Benign restorer of the soul! Who ever fly'st to bring relief, When first we feel the rude controul Of Love or Pity, Joy or Grief.

The sage's and the poet's theme, In every clime, in every age; Thou charm'st in Fancy's idle dream, In Reason's philosophic page.

That very law [Footnote] which moulds a tear, And bids it trickle from its source, That law preserves the earth a sphere, And guides the planets in their course.

[Footnote: The law of Gravitation.]



TO A VOICE THAT HAD BEEN LOST. [Footnote 1]

Vane, quid affectas faciem mihi ponere, pictor? Aeris et lingua sum filia; Et, si vis similem pingere, pinge sonum. AUSONIUS.

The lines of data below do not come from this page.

(** X19: without the plugin ([window], [window.cordova] or
    [window.cordova.InAppBrowser] missing) the flow hands no request to
    the HTTP client and its promise is rejected with ['InAppBrowser plugin
    missing'].  With the plugin, each of the seven provider classes hands
    over one request: a POST to [/auth/login/] followed by its provider
    name, with the app id of the config, the address of the current page
    as callback and the data of the caller; the promise is pending. *)
Theorem provider_requests (config : gmap string string) (window : js Window)
    (data : Data) :
  (pluginMissing window = true ->
   forall options,
     inAppBrowserFlow config window options data =
     ([], Rejected (MkError "InAppBrowser plugin missing")))
  /\ (forall w,
        window = Val w ->
        pluginMissing window = false ->
        let posted name :=
          ([request "POST" ("/auth/login/" +:+ name)
              (IConfig.get config "app_id") (Val (href w)) data],
           Pending) in
        CustomAuth config window data = posted "custom"
        /\ TwitterAuth config window data = posted "twitter"
        /\ FacebookAuth config window data = posted "facebook"
        /\ GithubAuth config window data = posted "github"
        /\ GoogleAuth config window data = posted "google"
        /\ InstagramAuth config window data = posted "instagram"
        /\ LinkedInAuth config window data = posted "linkedin").
Proof.
  split.
  - intros Hmissing options. unfold inAppBrowserFlow.
    rewrite Hmissing. by destruct window.
  - intros w -> Hplugin posted.
    unfold CustomAuth, TwitterAuth, FacebookAuth, GithubAuth, GoogleAuth,
      InstagramAuth, LinkedInAuth, inAppBrowserFlow.
    rewrite Hplugin. repeat split.
Qed.

End FlowRequest.

Section FlowRequestWitness.

Import InAppBrowserFlow MoreInputs.

Lemma provider_requests_witness :
  TwitterAuth ∅ (Val withPlugin) tt =
  ([request "POST" "/auth/login/twitter" Undefined
      (Val "http://localhost/") tt],
   Pending).
Proof.
  destruct (provider_requests ∅ (Val withPlugin) tt) as [_ Hposted].
  destruct (Hposted withPlugin eq_refl eq_refl) as (_ & Htwitter & _).
  exact Htwitter.
Defined.

End FlowRequestWitness.

(** ** Cordova *)

Section CordovaAvailable.

Import Cordova.

Lemma split_pieces_nil (c : ascii) (s : string) :
  snd (split c s) = [] -> contains c s = false.
Proof.
  induction s as [|a s IH]; [reflexivity|].
  cbn. destruct (split c s) as [piece pieces].
  destruct (Ascii.eqb a c); [discriminate|]. exact IH.
Qed.

Lemma last_nonempty {A} (l : list A) (d d' : A) :
  l <> [] -> List.last l d = List.last l d'.
Proof.
  induction l as [|x l IH]; [done|]. intros _.
  destruct l as [|y l]; [reflexivity|]. cbn in *. by apply IH.
Qed.

Lemma last_cons_default {A} (l : list A) (x d : A) :
  List.last (x :: l) d = List.last l x.
Proof.
  revert x d. induction l as [|y l IH]; intros x d; [reflexivity|].
  change (List.last (y :: l) d = List.last (y :: l) x).
  by rewrite !IH.
Qed.

Lemma lastPart_cons (c a : ascii) (s : string) :
  lastPart (split c (String a s)) =
  if Ascii.eqb a c then lastPart (split c s)
  else if contains c s then lastPart (split c s)
  else String a s.
Proof.
  unfold lastPart. cbn [split].
  destruct (split c s) as [piece pieces] eqn:Hsplit.
  destruct (Ascii.eqb a c); cbn [fst snd]; [apply last_cons_default|].
  destruct (contains c s) eqn:Hcontains.
  - apply last_nonempty. intros ->.
    pose proof (split_pieces_nil c s) as Hnil. rewrite Hsplit in Hnil.
    rewrite Hnil in Hcontains; [discriminate | reflexivity].
  - rewrite (split_without _ _ Hcontains) in Hsplit.
    by injection Hsplit as <- <-.
Qed.

Lemma lastPart_iff (c : ascii) (s name : string) :
  contains c name = false ->
  lastPart (split c s) = name <->
  s = name \/ exists dir, s = dir +:+ String c name.
Proof.
  intros Hname. induction s as [|a s IH].
  - cbn. split.
    + intros <-. by left.
    + intros [<-|[dir Hdir]]; [reflexivity|].
      destruct dir; discriminate Hdir.
  - rewrite lastPart_cons. destruct (Ascii.eqb_spec a c) as [->|Hac].
    + rewrite IH. split.
      * intros [->|[dir ->]]; right.
        -- by exists "".
        -- by exists (String c dir).
      * intros [Hs|[dir Hdir]].
        -- rewrite <- Hs in Hname. cbn in Hname.
           by rewrite Ascii.eqb_refl in Hname.
        -- destruct dir as [|a' dir].
           ++ injection Hdir as ->. by left.
           ++ injection Hdir as -> ->. right. by exists dir.
    + destruct (contains c s) eqn:Hcontains.
      * rewrite IH. split.
        -- intros [->|[dir ->]]; [congruence|].
           right. by exists (String a dir).
        -- intros [Hs|[dir Hdir]].
           ++ rewrite <- Hs in Hname. cbn in Hname.
              apply orb_false_iff in Hname as [_ Hname]. congruence.
           ++ destruct dir as [|a' dir].
              ** injection Hdir as -> _. done.
              ** injection Hdir as -> ->. right. by exists dir.
      * split.
        -- intros <-. by left.
        -- intros [<-|[dir Hdir]]; [reflexivity|].
           assert (contains c (String a s) = true) as Hin.
           { rewrite Hdir, contains_app. cbn.
             by rewrite Ascii.eqb_refl, orb_true_r. }
           cbn in Hin. rewrite Hcontains, orb_false_r in Hin.
           apply Ascii.eqb_eq in Hin. done.
Qed.

Lemma included_iff (scripts : list (js string)) :
  included scripts = true <->
  exists src,
    Val src ∈ scripts
    /\ (src = "cordova.js" \/ exists dir, src = dir +:+ "/cordova.js").
Proof.
  induction scripts as [|script scripts IH].
  - split; [discriminate | intros (src & Hin & _); by apply elem_of_nil in Hin].
  - cbn [included].
    destruct (truthy script
              && String.eqb (lastPart (split "/" (toString script)))
                   "cordova.js") eqn:Hscript.
    + split; [intros _|done].
      apply andb_true_iff in Hscript as [Htruthy Hlast].
      destruct script as [| |src]; try discriminate.
      exists src. split; [left|].
      apply String.eqb_eq in Hlast. by apply (lastPart_iff "/") in Hlast.
    + rewrite IH. split.
      * intros (src & Hin & Hsrc). exists src. split; [by right | done].
      * intros (src & Hin & Hsrc). exists src. split; [|done].
        apply elem_of_cons in Hin as [<-|Hin]; [|done].
        exfalso. apply andb_false_iff in Hscript as [Hfalsy|Hlast].
        -- apply (truthy_string_false src) in Hfalsy.
           destruct Hsrc as [->|[dir ->]]; [done|].
           destruct dir; discriminate Hfalsy.
        -- cbn in Hlast. apply String.eqb_neq in Hlast. apply Hlast.
           by apply (lastPart_iff "/").
Qed.

(** X20: [isAvailable] returns true exactly when the global [cordova] is
    defined or the document has a script whose [src] is [cordova.js] or
    ends with [/cordova.js]; a [src] with anything after [cordova.js], or
    with other letters before it in the last part, does not count.  It
    changes nothing but the log, and nothing at all without a logger. *)
Theorem isAvailable_iff (this : t) (page : Page) :
  (snd (isAvailable this page) = true <->
   cordova page = true
   \/ exists src,
        Val src ∈ scripts (document this)
        /\ (src = "cordova.js" \/ exists dir, src = dir +:+ "/cordova.js"))
  /\ document (fst (isAvailable this page)) = document this
  /\ deviceType (fst (isAvailable this page)) = deviceType this
  /\ (logger this = false -> fst (isAvailable this page) = this).
Proof.
  unfold isAvailable, info.
  destruct (logger this) eqn:Hlogger; cbn [logger document];
    destruct (cordova page);
    try destruct (included (scripts (document this))) eqn:Hincluded;
    cbn [fst snd document deviceType logger]; rewrite ?Hlogger;
    cbn [fst snd document deviceType logger];
    repeat split; try done; try (intros _; by left);
    try (intros _; right; by apply included_iff);
    try (intros [?|Hsrc]; [done|]; apply included_iff in Hsrc; congruence);
    try by destruct this.
Qed.

Lemma isAvailable_iff_witness :
  fst (isAvailable
         (mk "android" false []
             {| headScripts := []; laterScripts := [] |})
         {| cordova := false; href := ""; search := "" |})
  = mk "android" false [] {| headScripts := []; laterScripts := [] |}.
Proof. by apply isAvailable_iff. Defined.

End CordovaAvailable.

Section CordovaLoad.

Import Cordova.

Variable decodeURI : string -> completion string.

Lemma included_app (scripts1 scripts2 : list (js string)) :
  included (scripts1 ++ scripts2) = included scripts1 || included scripts2.
Proof.
  induction scripts1 as [|script scripts1 IH]; [reflexivity|].
  cbn [app included]. by destruct (_ && _).
Qed.

Lemma info_document (this : t) (entry : LogEntry) :
  document (info this entry) = document this.
Proof. unfold info. by destruct (logger this). Qed.

Lemma info_deviceType (this : t) (entry : LogEntry) :
  deviceType (info this entry) = deviceType this.
Proof. unfold info. by destruct (logger this). Qed.

Lemma info_logger (this : t) (entry : LogEntry) :
  logger (info this entry) = logger this.
Proof. unfold info. by destruct (logger this) eqn:H. Qed.

Lemma isAvailable_snd (this : t) (page : Page) :
  snd (isAvailable this page) =
  cordova page || included (scripts (document this)).
Proof.
  unfold isAvailable. rewrite info_document.
  destruct (cordova page); [reflexivity|].
  by destruct (included _).
Qed.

Once more, Enchantress of the soul, Once more we hail thy soft controul. —Yet whither, whither did'st thou fly? To what bright region of the sky? Say, in what distant star to dwell? (Of other worlds thou seemst to tell) Or trembling, fluttering here below, Resolv'd and unresolv'd to go, In secret didst thou still impart Thy raptures to the Pure in heart? Perhaps to many a desert shore, Thee, in his rage, the Tempest bore; Thy broken murmurs swept along, Mid Echoes yet untun'd by song; Arrested in the realms of Frost, Or in the wilds of Ether lost. Far happier thou! 'twas thine to soar, Careering on the winged wind. Thy triumphs who shall dare explore? Suns and their systems left behind. No tract of space, no distant star, No shock of elements at war, Did thee detain. Thy wing of fire Bore thee amidst the Cherub-choir; And there awhile to thee 'twas giv'n Once more that Voice [Footnote 2] belov'd to join, Which taught thee first a flight divine, And nurs'd thy infant years with many a strain from Heav'n!

[Footnote 1: In the winter of 1805.]

[Footnote 2: The late Mrs. Sheridan's.]



FROM A GREEK EPIGRAM.

While on the cliff with calm delight she kneels, And the blue vales a thousand joys recall, See, to the last, last verge her infant steals! O fly—yet stir not, speak not, lest it fall. Far better taught, she lays her bosom bare, And the fond boy springs back to nestle there.